(DATA begins)

Lemma lifecycle_sends w fo web3 t :
  sends w (fun tr a => (routing t = Some ER /\ rollup_ok w fo "CreateV3TraderSeat" tr a) \/ (routing t = Some L1 /\ settlement_ok w fo false tr a))
    (runLifecycle w fo web3 t).
Proof.
  unfold runLifecycle. destruct (tm_readOnly t); [apply calm_sends; calm|]. destruct (tm_protocol t); [|apply calm_sends; calm].
  destruct (tm_trader t); [|apply calm_sends; calm]. destruct (tm_core t); [|apply calm_sends; calm]. apply sends_catch; [|intros; calm].
  destruct (routing t) as [[]|]; [| |apply calm_sends; calm].
  all: apply calm_then_sends; [calm|intros]; apply calm_then_sends; [calm|intros]; apply calm_then_sends; [calm|intros]; apply sends_then_calm; [|intros; calm].
  - eapply sends_weaken; [|apply executeL1_sends]. by right.
  - eapply sends_weaken; [|apply executeEr_sends]. by left.
Qed.

(** ** The one-click start *)

(** A balance read showed the amount. *)
Definition funded (w : World) (collateral : string) (amount : Z) (tr : list Act) : Prop :=
  amount <= 0 \/ exists t v, t ++ [a_balance collateral] `prefix_of` tr /\ w_balance w t collateral = inl v /\ amount <= v.

Lemma funded_grow w c amount tr tr' : tr `prefix_of` tr' -> funded w c amount tr -> funded w c amount tr'.
Proof. intros Hp [?|(t & v & Ht & ? & ?)]; [by left|right]. exists t, v. split_and!; [by etrans|done|done]. Qed.

Lemma calm_raise {A} w e : calm w (@io_raise A e).
Proof. intros s. by apply calm_here. Qed.
#[export] Hint Resolve calm_raise : calm.

Lemma calm_readUsdc w c : calm w (readUsdc w c).
Proof. unfold readUsdc. calm. Qed.
#[export] Hint Resolve calm_readUsdc : calm.
Lemma calm_readSol w sol tr : calm w (readSol sol tr).
Proof. unfold readSol. calm. Qed.
#[export] Hint Resolve calm_readSol : calm.
Lemma calm_claim w sm fc a : calm w (requestTestFunds w sm fc a).
Proof. unfold requestTestFunds. calm. Qed.
#[export] Hint Resolve calm_claim : calm.
Lemma calm_wait_funds w n c amount usdc : calm w (wait_funds w n c amount usdc).
Proof. revert usdc. induction n as [|n IH]; intros usdc; cbn; [calm|]. case_match; [calm|]. apply calm_bind; [calm|intros _]. apply calm_bind; [calm|auto]. Qed.
#[export] Hint Resolve calm_wait_funds : calm.
Lemma calm_fund w sol sm fc tr c amount : calm w (fund w sol sm fc tr c amount).
Proof. unfold fund. calm. Qed.

Lemma readUsdc_funded w c amount s s' v : readUsdc w c s = (s', inl v) -> amount <= v -> funded w c amount (trace s').
Proof.
  unfold readUsdc, io_catch, call. destruct (w_balance w (trace s) c) as [z|e] eqn:E.
  - intros [= <- <-] Hv. right. by exists (trace s), z.
  - case_match; [done|]. intros [= <- <-] Hv. by left.
Qed.

Lemma wait_funds_funded w n c amount usdc s s' v :
  honest w s -> (amount <= usdc -> funded w c amount (trace s)) -> wait_funds w n c amount usdc s = (s', inl v) -> amount <= v -> funded w c amount (trace s').
Proof.
  revert usdc s. induction n as [|n IH]; intros usdc s Hh Hu H Hv; cbn in H; [injection H as <- <-; auto|].
  destruct (amount <=? usdc); [injection H as <- <-; auto|].
  apply (calm_bind_inv w) in H as [[_ [e ?]]|([] & s1 & _ & R1 & H)]; [done| |calm|done].
  apply (calm_bind_inv w) in H as [[_ [e ?]]|(z & s2 & E2 & R2 & H)]; [done| |calm|by eapply reach_honest].
  apply (IH z s2); [by eapply reach_honest| |done|done]. intros Hz. by eapply readUsdc_funded.
Qed.

Lemma fund_funded w sol sm fc trader c amount s s' :
  honest w s -> fund w sol sm fc trader c amount s = (s', inl true) -> funded w c amount (trace s').
Proof.
  intros Hh H. unfold fund in H.
  apply (calm_bind_inv w) in H as [[_ [e ?]]|(usdc & s1 & E1 & R1 & H)]; [done| |calm|done].
  apply (calm_bind_inv w) in H as [[_ [e ?]]|(z & s2 & E2 & R2 & H)]; [done| |calm|by eapply reach_honest].
  assert (amount <= usdc -> funded w c amount (trace s2)) as H2.
  { intros Hu. eapply funded_grow; [by eapply reach_prefix|]. by eapply readUsdc_funded. }
  destruct ((amount <=? usdc) && (MIN_SOL <=? z)) eqn:Eg; [injection H as <-; zbool; apply H2; lia|].
  apply (calm_bind_inv w) in H as [[_ [e ?]]|(u3 & s3 & _ & R3 & H)]; [done| |calm|by eapply reach_honest].
  apply (calm_bind_inv w) in H as [[_ [e ?]]|(claim & s4 & _ & R4 & H)]; [done| |calm|by eapply reach_honest].
  apply (calm_bind_inv w) in H as [[_ [e ?]]|(u5 & s5 & _ & R5 & H)]; [done| |calm|by eapply reach_honest].
  assert (amount <= usdc -> funded w c amount (trace s5)) as H5.
  { intros Hu. apply (funded_grow _ _ _ _ _ (reach_prefix _ _ _ (reach_trans _ _ _ _ R3 (reach_trans _ _ _ _ R4 R5)))). by apply H2. }
  apply (calm_bind_inv w) in H as [[_ [e ?]]|(o & s6 & E6 & R6 & H)]; [done| |calm|by eapply reach_honest].
  destruct o as [v|]; [|done].
  assert (amount <= v -> funded w c amount (trace s6)) as H6.
  { destruct (fc_ok claim); [injection E6 as <- <-; exact H5|]. intros Hv.
    apply (calm_bind_inv w) in E6 as [[_ [e ?]]|(v1 & s7 & E7 & R7 & E6)]; [done| |calm|by eapply reach_honest].
    apply (calm_bind_inv w) in E6 as [[_ [e ?]]|(z1 & s8 & E8 & R8 & E6)]; [done| |calm|by eapply reach_honest].
    case_match; [unfold io_bind, io_ret in E6; cbn in E6; congruence|]. injection E6 as <- <-.
    apply (funded_grow _ _ _ _ _ (reach_prefix _ _ _ R8)). by eapply readUsdc_funded. }
  apply (calm_bind_inv w) in H as [[_ [e ?]]|(v2 & s9 & E9 & R9 & H)]; [done| |calm|by eapply reach_honest].
  apply (calm_bind_inv w) in H as [[_ [e ?]]|(u & s10 & _ & R10 & H)]; [done| |calm|by eapply reach_honest].
  destruct (v2 <? amount) eqn:Ev; [unfold io_bind, io_ret, notice, act in H; congruence|]. zbool.
  apply (calm_bind_inv w) in H as [[_ [e ?]]|(z2 & s11 & _ & R11 & H)]; [done| |calm|by eapply reach_honest].
  case_match; [unfold io_bind, io_ret, notice, act in H; congruence|]. injection H as <-.
  apply (funded_grow _ _ _ _ _ (reach_prefix _ _ _ (reach_trans _ _ _ _ R10 R11))). eapply wait_funds_funded; [|exact H6|exact E9|lia]. by eapply reach_honest.
Qed.

(** ** Nothing is taken back from a trace *)

Definition grows {A} (m : io A) : Prop := forall s, exists d, trace (fst (m s)) = trace s ++ d.

Lemma grows_here {A} (r : A + Failure) : grows (fun s => (s, r)).
Proof. intros s. exists []. by rewrite app_nil_r. Qed.
Lemma grows_call {A} (f : list Act -> answer A) a : grows (call f a).
Proof. intros s. by exists [a]. Qed.
Lemma grows_act a : grows (act a).
Proof. intros s. by exists [a]. Qed.
Lemma grows_result {A} (r : result A) : grows (io_result r).
Proof. destruct r; apply grows_here. Qed.
Lemma grows_pending b : grows (setPending b).
Proof. intros s. exists []. by rewrite app_nil_r. Qed.
Lemma grows_bind {A B} (m : io A) (f : A -> io B) : grows m -> (forall a, grows (f a)) -> grows (io_bind m f).
Proof.
  intros Hm Hf s. unfold io_bind. destruct (Hm s) as [d Hd]. destruct (m s) as [s1 [a|e]]; [|by exists d].
  destruct (Hf a s1) as [k Hk]. exists (d ++ k). cbn in Hd. by rewrite Hk, Hd, app_assoc.
Qed.
Lemma grows_catch {A} (m : io A) h : grows m -> (forall e, grows (h e)) -> grows (io_catch m h).
Proof.
  intros Hm Hf s. unfold io_catch. destruct (Hm s) as [d Hd]. destruct (m s) as [s1 [a|[e|]]]; [by exists d| |by exists d].
  destruct (Hf e s1) as [k Hk]. exists (d ++ k). cbn in Hd. by rewrite Hk, Hd, app_assoc.
Qed.
Lemma grows_finally {A} (m : io A) k : grows m -> grows k -> grows (io_finally m k).
Proof.
  intros Hm Hf s. unfold io_finally. destruct (Hm s) as [d Hd]. destruct (m s) as [s1 r]. destruct (Hf s1) as [e He]. cbn in Hd.
  assert (exists x, trace (fst (k s1)) = trace s ++ x) as Hx by (exists (d ++ e); by rewrite He, Hd, app_assoc).
  destruct r as [a|[e'|]]; [done|done|by exists d].
Qed.
Lemma grows_calm {A} w (m : io A) : calm w m -> grows m.
Proof. intros Hm s. destruct (Hm s) as ((d & Hd & _) & _). by exists d. Qed.

Create HintDb grows.
#[export] Hint Resolve grows_call grows_act grows_result grows_pending grows_bind grows_catch grows_finally : grows.
#[export] Hint Extern 1 (grows (io_ret _)) => apply grows_here : grows.
#[export] Hint Extern 1 (grows (io_throw _)) => apply grows_here : grows.
#[export] Hint Extern 1 (grows (clock _)) => intros ?; exists []; cbn; by rewrite app_nil_r : grows.
Ltac grows := repeat first [progress intros | solve [auto 2 with grows] | apply grows_bind | apply grows_catch | apply grows_finally | case_match].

(DATA ends)

Starting at the line that contains "#[export] Hint Extern 1 (grows (clock", write out every line through the end of the entries, exactly and with nothing added.

▸ EXERCISE RESULT
#[export] Hint Extern 1 (grows (clock _)) => intros ?; exists []; cbn; by rewrite app_nil_r : grows.
Ltac grows := repeat first [progress intros | solve [auto 2 with grows] | apply grows_bind | apply grows_catch | apply grows_finally | case_match].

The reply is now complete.